Deadvlei is another clay pan, about 2 km from Sossusvlei. A notable feature of Deadvlei is that it used to be an oasis with several camelthorn trees; afterwards, the river that watered the oasis changed its course. The pan is thus punctuated by blackened, dead camelthorn trees, in vivid contrast to the shiny white of the salty floor of the pan and the intense orange of the dunes. This creates a particularly fascinating and surrealistic landscape, that appears in innumerable pictures and has been used as a setting for films and videos.

===Hiddenvlei===
Hiddenvlei (or Hidden Vlei) is another vlei in the Sossusvlei area.
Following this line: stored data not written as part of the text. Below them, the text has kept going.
(* ===== verification/Fixtures.v ===== *)
(** * Concrete systems

    A small world to run the model on: two local browsers and an
    environment in which the harness loads, registers its service worker,
    subscribes, and receives one push message.  The witnesses of the
    theorems evaluate the handlers on it. *)

From stdpp Require Import base option list strings gmap pretty sorting.
From S2P Require Import Prelude JsValue ApiServer Driver Browser Selenium Suite Wpts.

Local Open Scope Z_scope.

(** A subscription as the push service returns it. *)
Definition sub_ok : jsval :=
  JObj [("endpoint", JStr "https://push.example/abc");
        ("keys", JObj [("p256dh", JStr "BPk"); ("auth", JStr "k8J")])].

(** The harness loads after 300 ms, registers after 200 ms more, subscribes
    after 100 ms more; the message hello arrives at 5 s. *)
Definition env_ok : harnessEnv :=
  HarnessEnv 10 None (Some 300%N) (Some (200%N, JBool true)) (Some (100%N, sub_ok))
    [(5000%N, "hello")] None None.

(** The same, but no message ever arrives. *)
Definition env_silent : harnessEnv :=
  HarnessEnv 10 None (Some 300%N) (Some (200%N, JBool true)) (Some (100%N, sub_ok))
    [] None None.

(** The same, but the service worker fails to register. *)
Definition env_sw_error : harnessEnv :=
  HarnessEnv 10 None (Some 300%N) (Some (200%N, JObj [("error", JStr "no sw")])) None
    [] None None.

(** The same, but the push service refuses the subscription. *)
Definition env_sub_error : harnessEnv :=
  HarnessEnv 10 None (Some 300%N) (Some (200%N, JBool true))
    (Some (100%N, JObj [("error", JStr "denied")])) [] None None.

(** The page of the harness cannot be opened. *)
Definition env_no_page : harnessEnv :=
  HarnessEnv 10 (Some "net::ERR_CONNECTION_REFUSED") None None None [] None None.

(** The same, but closing the browser fails. *)
Definition env_quit_fails : harnessEnv :=
  HarnessEnv 10 None (Some 300%N) (Some (200%N, JBool true)) (Some (100%N, sub_ok))
    [] None (Some "cannot quit").

(** The harness never loads. *)
Definition env_never_loads : harnessEnv :=
  HarnessEnv 10 None None None None [] None None.

Definition firefox_stable : localBrowser :=
  LocalBrowser "firefox" "stable" 50 (SeleniumOptions JUndefined []).

Definition firefox_old : localBrowser :=
  LocalBrowser "firefox" "beta" 48 (SeleniumOptions JUndefined []).

Definition chrome_stable : localBrowser :=
  LocalBrowser "chrome" "stable" 60 (SeleniumOptions JUndefined []).

(** A world in which every session behaves as [e]. *)
Definition world_of (e : harnessEnv) : World session :=
  MkWorld ∅ 0 [] [firefox_stable; firefox_old; chrome_stable]
    (fun _ _ => Resolved (new_session e)) [] [] true None.

(** A new orchestrator with the default configuration. *)
Definition sys_of (e : harnessEnv) : Sys session :=
  MkSys (constructor None None None) (world_of e).

Definition sys0 : Sys session := sys_of env_ok.

Lemma sys_of_wf e : sys_wf (sys_of e).
Proof. by apply constructor_wf. Qed.

(** A system with one suite (id 0) and no instance yet, in which every
    session launched behaves as [e]. *)
Definition sys_of_suite (e : harnessEnv) : Sys session :=
  MkSys
    (set_testSuites (insert 0 (TestSuite.create 0))
       (set_availableTestSuiteId 1 (constructor None None None)))
    (world_of e).

(** A system with one suite (id 0) that owns one instance (id 0), whose
    session is [s]. *)
Definition suite_one : TestSuite.t := TestSuite.Suite 0 1 {[0 := 0%nat]}.

Definition sys_with (s : session) : Sys session :=
  MkSys
    (set_testSuites (insert 0 suite_one)
       (set_availableTestSuiteId 1 (constructor None None None)))
    (MkWorld {[0%nat := s]} 1 [(0%nat, firefox_stable)]
       [firefox_stable; firefox_old; chrome_stable]
       (fun _ _ => Resolved (new_session (env s))) [] [] true None).

(** The instance's session just launched, behaving as [e]. *)
Definition sys_one (e : harnessEnv) : Sys session := sys_with (new_session e).

(** A session that subscribed a second ago: the page was opened at 10 ms,
    the harness started at 320 ms. *)
Definition subscribed (e : harnessEnv) : session :=
  Session e 1000 false (Some 10%N) (Some 320%N) (arrivals e) [] "http://localhost:8090".

(** The arguments that name instance 0 of suite 0. *)
Definition args_one : jsobj := [("testSuiteId", JNum 0); ("testId", JNum 0)].

Lemma suite_one_instances i h :
  TestSuite.getTestInstance i suite_one = Some h -> i = 0 /\ h = 0%nat.
Proof.
  unfold TestSuite.getTestInstance, suite_one. simpl.
  by intros [<- <-]%lookup_singleton_Some.
Qed.

Lemma sys_with_suites s0 n s :
  _testSuites (wpts (sys_with s0)) !! n = Some s -> n = 0 /\ s = suite_one.
Proof.
  simpl. intros [[<- <-]|[_ Hs]]%lookup_insert_Some; [done|].
  by rewrite lookup_empty in Hs.
Qed.

Lemma sys_with_wf s0 : sys_wf (sys_with s0).
Proof.
  split.
  - done.
  - intros n s [-> ->]%sys_with_suites. split_and!; try done.
    split; [done|]. by intros i [h [-> _]%suite_one_instances].
  - intros h [d Hd]. simpl in Hd. apply lookup_singleton_Some in Hd as [<- _].
    simpl. lia.
  - intros n s i h [-> ->]%sys_with_suites [-> ->]%suite_one_instances. by eexists.
  - intros n s i n' s' i' h [-> ->]%sys_with_suites [-> ->]%suite_one_instances
      [-> ->]%sys_with_suites [-> _]%suite_one_instances. done.
Qed.

Lemma sys_one_wf e : sys_wf (sys_one e).
Proof. apply sys_with_wf. Qed.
It is 4 km from the 2×4 parking, and it is the least visited.

===Lithified dunes===
Lithified dunes are sand dunes that have solidified to rock and are found in several places in the Sossusvlei area.

==Tourism==

Since Sossusvlei is possibly the foremost attraction of Namibia, much has been done by the Namibian authorities to support and facilitate tourism in the area. The asphalt road was built in the early 2000s (decade) to connect Sesriem and Sossusvlei's 2x4 parking is one of the very few non-urban metalled roads in Namibia. Numerous places of accommodation are found along the border of the National Park, between Sesriem and the nearest settlement, Solitaire. Recently, accommodation has been built inside the park. It is also possible to take scenic flights over the dunes, either with small planes (mainly from Swakopmund and Walvis Bay) or in hot air balloons (departing from Sesriem in the morning).

==In popular culture==
As a consequence of its fascinating and surrealistic landscapes, Sossusvlei is one of the most photographed places in Subsaharan Africa. The area has been the setting of a number of commercials, music videos, and movies, especially of the fantasy genre; one of the most well-known examples is the psychological thriller The Cell (2000), where the Sossusvlei landscape is used to represent an oneiric virtual reality.

The nonverbal documentary Samsara depends on a number of shots of the desert for subtle spiritual commentary. Other movies with scenes shot in Sossusvlei include The Fall and Steel Dawn.